Dear Bullet community,
We work at Vector Fabrics , where we develop tools to perform semi-automatic parallelization of C/C++ software and offer parallelization consultancy services. Recently we have been looking for parallelization opportunities in the Bullet Physics engine and we wanted to share and check our initial findings with you.
We have been performing our tests on a modified version of the 1000 stacks benchmark of the AppBenchmarks test. We modified it so that there are several islands with a large number of objects. The version of Bullet we use is 2.81, SVN revision 2613. Our experiments were performed on a Intel Core i5 with four cores.
We have discovered that the loop that creates and solves islands in function btSimulationIslandManager::buildAndProcessIslands is parallelizable with relatively little effort. We have parallelized this loop using OpenMP and we obtain nice speedups over the sequential version. Of course, there has to be enough work in order to exploit the parallelism. So we obtain speedups only when there are multiple islands in the simulation.

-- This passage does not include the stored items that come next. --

(** It stops where there is no more, or where [more] says so; and not before. *)
Definition pages_read (r : list (string * A)) : Prop :=
  ∃ n, r = take n L ∧ ((length L ≤ n)%nat ∨ more r = false) ∧
       (n = 0%nat ∨ ∃ j, n = ((1 + j) * PAGE_SIZE)%nat ∧ more (take (j * PAGE_SIZE) L) = true).
Definition pages_so_far (s : string * list (string * A)) : Prop :=
  ∃ j, s.2 = take (j * PAGE_SIZE) L ∧ (j * PAGE_SIZE ≤ length L)%nat ∧ rows_after P m s.1 = drop (j * PAGE_SIZE) L ∧
       (j = 0%nat ∨ ∃ i, j = Datatypes.S i ∧ more (take (i * PAGE_SIZE) L) = true).

Lemma next_page_step (s : string * list (string * A)) : (1 ≤ PAGE_SIZE)%nat → pages_so_far s →
  match next_page PAGE_SIZE (λ last, page P m last PAGE_SIZE) more s with
  | inl s' => pages_so_far s' ∧ (length L - length s'.2 < length L - length s.2)%nat
  | inr r => pages_read r
  end.
Proof.
  intros HP. destruct s as [last acc]. intros (j & Hacc & Hj & Hrest & Hmore). cbn [fst snd] in *. unfold next_page.
  assert (j * PAGE_SIZE = 0 ∨ ∃ i, j * PAGE_SIZE = (1 + i) * PAGE_SIZE ∧ more (take (i * PAGE_SIZE) L) = true)%nat as Hmore'.
  { destruct Hmore as [->|(i & -> & ?)]; [by left|right; by exists i]. }
  destruct (more acc) eqn:Em; [|exists (j * PAGE_SIZE)%nat; auto].
  unfold page. fold (rows_after P m last). rewrite Hrest.
  assert (acc ++ take PAGE_SIZE (drop (j * PAGE_SIZE) L) = take ((1 + j) * PAGE_SIZE) L) as Happ.
  { rewrite Hacc, take_take_drop. f_equal. lia. }
  rewrite !length_take, !length_drop.
  destruct (_ =? 0)%nat eqn:E0; [apply Nat.eqb_eq in E0|apply Nat.eqb_neq in E0].
  { exists (j * PAGE_SIZE)%nat. split_and!; [done|left; lia|done]. }
  destruct (_ <? _)%nat eqn:E1; [apply Nat.ltb_lt in E1|apply Nat.ltb_ge in E1].
  { rewrite Happ. exists ((1 + j) * PAGE_SIZE)%nat. split_and!; [done|left; lia|]. right. exists j. by rewrite <- Hacc. }
  assert (length acc = j * PAGE_SIZE)%nat as Hlen by (rewrite Hacc, length_take; lia).
  split; [|cbn [snd]; rewrite length_app, length_take, length_drop, Hlen; lia].
  exists (1 + j)%nat. cbn [fst snd]. rewrite Happ. split_and!; [done|lia| |right; exists j; by rewrite <- Hacc].
  destruct (take PAGE_SIZE (drop (j * PAGE_SIZE) L)) as [|r0 rs0] eqn:Et using rev_ind.
  { apply (f_equal length) in Et. rewrite length_take, length_drop in Et. simpl in Et. lia. }
  rewrite last_snoc. cbn [default fmap option_fmap option_map].
  apply (rows_after_drop _ _ _ _ r0 (acc ++ rs0)). rewrite <- app_assoc. by symmetry.
Qed.

Lemma fetch_pages_spec : (1 ≤ PAGE_SIZE)%nat → pages_read (fetch_pages PAGE_SIZE (page P m) more (size m)).
Proof.
  intros HP. unfold fetch_pages.
  apply (while_spec _ _ _ _ pages_so_far pages_read (λ s, (length L - length s.2)%nat)).
  - intros s. by apply next_page_step.
  - exists 0%nat. rewrite take_0, drop_0. split_and!; [done|lia|done|by left].
  - pose proof (length_rows_after P m ZERO_UUID). pose proof (fuel_for_enough (2 + size m)). cbn [snd length]. lia.
Qed.
End pages.

(** With nothing to stop it, the loop reads every row. *)
Lemma fetch_pages_all {A} (P : A → bool) (m : gmap string A) PAGE_SIZE : (1 ≤ PAGE_SIZE)%nat →
  fetch_pages PAGE_SIZE (page P m) (λ _, true) (size m) = rows_after P m ZERO_UUID.
Proof.
  intros HP. destruct (fetch_pages_spec P m (λ _, true) PAGE_SIZE HP) as (n & -> & [Hn|?] & _); [|done].
  by apply take_ge.
Qed.

(** ** The effects of the sweeps *)
Section sweeps.
Context {Log Env : Type} `{AuditLog Log Env} `{PyIter}.
Implicit Types w : world Log.

Lemma retire_twice now m : retire now (retire now m) = retire now m.
Proof. by destruct m as [? ? ? ? ? ? []]. Qed.

(** The forward sweep finds the old documents no memory refers to. *)
Lemma elem_of_gc_candidates cutoff w col oid :
  (col, oid) ∈ gc_candidates cutoff w ↔ ∃ d, mongo w !! (col, oid) = Some d ∧ ingested_before cutoff d = true.
Proof.
  unfold gc_candidates.
  assert (∀ c, (col, oid) ∈ fst <$> List.filter (λ kd, bool_decide (kd.1.1 = c) && ingested_before cutoff kd.2) (map_to_list (mongo w)) ↔
    col = c ∧ ∃ d, mongo w !! (col, oid) = Some d ∧ ingested_before cutoff d = true) as Hc.
  { intros c. rewrite list_elem_of_fmap. split.
    - intros ([k d] & Hk & Hin). cbn [fst] in Hk. subst k. apply list_elem_of_In, filter_In in Hin as [Hin Hb]. apply list_elem_of_In, elem_of_map_to_list in Hin.
      apply andb_true_iff in Hb as [Hb1%bool_decide_eq_true Hb2]. split; [done|by exists d].
    - intros [-> (d & Hd & Hb)]. exists ((c, oid), d). split; [done|]. apply list_elem_of_In, filter_In.
      split; [by apply list_elem_of_In, elem_of_map_to_list|]. apply andb_true_iff. split; [by apply bool_decide_eq_true|done]. }
  cbn [mbind list_bind app]. rewrite app_nil_r, elem_of_app, (Hc episodes), (Hc code_files). destruct col; naive_solver.
Qed.

Lemma elem_of_fetch_pg_refs rls PAGE_SIZE namespaces w ref : (1 ≤ PAGE_SIZE)%nat →
  ref ∈ _fetch_pg_refs rls PAGE_SIZE namespaces w ↔
  ∃ id m ns, memories w !! id = Some m ∧ m_payload_ref m = ref ∧ str_leb id ZERO_UUID = false ∧ ns ∈ namespaces ∧ visible rls ns m = true.
Proof.
  intros HP. unfold _fetch_pg_refs. rewrite list_elem_of_bind. split.
  - intros (ns & Hin & Hns).
    change (_fetch_pg_ref_batch rls ns w) with (page (visible rls ns) (memories w)) in Hin.
    rewrite (fetch_pages_all (visible rls ns) (memories w) PAGE_SIZE HP) in Hin.
    apply list_elem_of_fmap in Hin as ([id m] & -> & (Hm & Hv & Hz)%elem_of_rows_after). by exists id, m, ns.
  - intros (id & m & ns & Hm & <- & Hz & Hns & Hv). exists ns. split; [|done].
    change (_fetch_pg_ref_batch rls ns w) with (page (visible rls ns) (memories w)).
    rewrite (fetch_pages_all (visible rls ns) (memories w) PAGE_SIZE HP).
    apply list_elem_of_fmap. exists (id, m). split; [done|]. by apply elem_of_rows_after.
Qed.

(** *** Deletions *)
Definition only_mongo (w w' : world Log) : Prop := w' = set_mongo (λ _, mongo w') w.
Lemma delete_orphans_spec (f : collection * string → call) orphans w : ∀ w', w' = delete_orphans ((λ o, (f o, o)) <$> orphans) w →
  only_mongo w w' ∧ ∀ key, mongo w' !! key = if bool_decide (key ∈ orphans) && took_effect (f key) then None else mongo w !! key.
Proof.
  revert w. induction orphans as [|o l IH]; intros w w' ->; unfold delete_orphans; cbn [fmap list_fmap foldl].
  - split; [by destruct w|]. intros key. by rewrite bool_decide_eq_false_2 by apply not_elem_of_nil.
  - destruct (IH (delete_one (f o) o w) _ eq_refl) as [H1 H2]. unfold delete_orphans in *. cbn [fst snd]. split.
    + unfold only_mongo in *. rewrite H1. unfold delete_one. destruct (took_effect (f o)); by destruct w.
    + intros key. rewrite H2. unfold delete_one. destruct (decide (key = o)) as [->|Hne].
      * rewrite (bool_decide_eq_true_2 (o ∈ o :: l)) by left. cbn [andb].
        destruct (took_effect (f o)); cbn; [rewrite lookup_delete_eq; by destruct (bool_decide _)|]. by destruct (bool_decide _).
      * rewrite (bool_decide_ext (key ∈ o :: l) (key ∈ l)) by (rewrite elem_of_cons; naive_solver).
        destruct (took_effect (f o)); [|done]. cbn. by rewrite lookup_delete_ne by done.
Qed.

(** *** Retirements *)

(** A live memory of the namespace, of the sweep's age, whose episode is missing. *)
Definition dangling (cutoff : Z) (ns : string) w (m : memory) : Prop :=
  m_namespace_id m = Some ns ∧ m_valid_to m = None ∧ m_created_at m < cutoff ∧ object_id (m_payload_ref m) = true ∧
  find_episode ns (m_payload_ref m) w = None.
(** Some dangling memories are retired, and nothing else changes. *)
Definition retires (now cutoff : Z) (w w' : world Log) : Prop :=
  w' = set_memories (λ _, memories w') w ∧
  ∀ id, memories w' !! id = memories w !! id ∨
    ∃ m, memories w !! id = Some m ∧ memories w' !! id = Some (retire now m) ∧ ∃ ns, dangling cutoff ns w m.

Lemma in_namespace_eq ns m : in_namespace ns m = true ↔ m_namespace_id m = Some ns.
Proof. unfold in_namespace. destruct (m_namespace_id m); [rewrite String.eqb_eq; naive_solver|naive_solver]. Qed.
Lemma retires_refl now cutoff w : retires now cutoff w w.
Proof. split; [by destruct w|by left]. Qed.
Lemma retires_mongo now cutoff w w' : retires now cutoff w w' → mongo w' = mongo w.
Proof. by intros [-> _]. Qed.
Lemma dangling_mongo cutoff ns w w' m : mongo w' = mongo w → dangling cutoff ns w m → dangling cutoff ns w' m.
Proof. intros E (? & ? & ? & ? & Hf). split_and!; try done. unfold find_episode in *. by rewrite E. Qed.
Lemma retires_trans now cutoff w1 w2 w3 : retires now cutoff w1 w2 → retires now cutoff w2 w3 → retires now cutoff w1 w3.
Proof.
  intros H12 H23. pose proof (retires_mongo _ _ _ _ H12) as Em. destruct H12 as [E12 H12], H23 as [E23 H23]. split.
  { rewrite E23 at 1. rewrite E12 at 1. by destruct w1. }
  intros id. destruct (H12 id) as [E|(m & Hm & Hm' & Hd)], (H23 id) as [E'|(m2 & Hm2 & Hm2' & Hd2)].
  - left. congruence.
  - right. destruct Hd2 as [ns Hd2]. exists m2. rewrite <- E. split_and!; [done|done|]. exists ns. eapply dangling_mongo; [by symmetry|done].
  - right. exists m. split_and!; [done|congruence|done].
  - exfalso. assert (m2 = retire now m) as -> by congruence. destruct Hd2 as (ns & _ & Hv & _). by destruct (m_valid_to m) eqn:E; simpl in Hv; rewrite E in Hv.
Qed.

(** One candidate. *)
Lemma reverse_check_retires look up now cutoff ns c w :
  (∃ m, memories w !! c.1 = Some m ∧ m_payload_ref m = c.2 ∧ live_before ns cutoff m = true) →
  let w' := reverse_check look up now ns c w in
  retires now cutoff w w' ∧
  (answered look = true → took_effect up = true → object_id c.2 = true → find_episode ns c.2 w = None →
   memories w' !! c.1 = retire now <$> memories w !! c.1).
Proof.
  intros (m & Hm & Hr & Hl). unfold live_before in Hl.
  apply andb_true_iff in Hl as [[Hns Hv%bool_decide_eq_true]%andb_true_iff Ht%Z.ltb_lt].
  unfold reverse_check. destruct (answered look); [|split; [apply retires_refl|done]]. cbn [andb].
  destruct (object_id c.2) eqn:Ho; [|split; [apply retires_refl|done]].
  destruct (find_episode ns c.2 w) eqn:Hf; [split; [apply retires_refl|done]|].
  destruct (took_effect up); [|split; [apply retires_refl|done]].
  assert (memories (_soft_retire_dangling now ns c.1 w) !! c.1 = Some (retire now m)) as Hc.
  { unfold _soft_retire_dangling; cbn. rewrite lookup_alter_eq, Hm. cbn. by rewrite Hns. }
  apply in_namespace_eq in Hns.
  split; [split|by rewrite Hc, Hm].
  - by destruct w.
  - intros id. destruct (decide (id = c.1)) as [->|Hne].
    + right. exists m. split_and!; [done|done|]. exists ns. split_and!; try done; by rewrite Hr.
    + left. unfold _soft_retire_dangling; cbn. by rewrite lookup_alter_ne.
Qed.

What we wanted to ask is whether parallelizing this loop was considered before. We see from an old forum post  that the idea of solving one island per thread is not new. Is there a reason why it is not in the source tree? Maybe having multiple islands is not a situation that occurs often in practice?
We are planning to release the patch and our experiments sometime in the near future.
Kristian Kolev and Alexey Rodriguez Yakushev
See comment by RobW which mentions that the solver calculates an island per thread.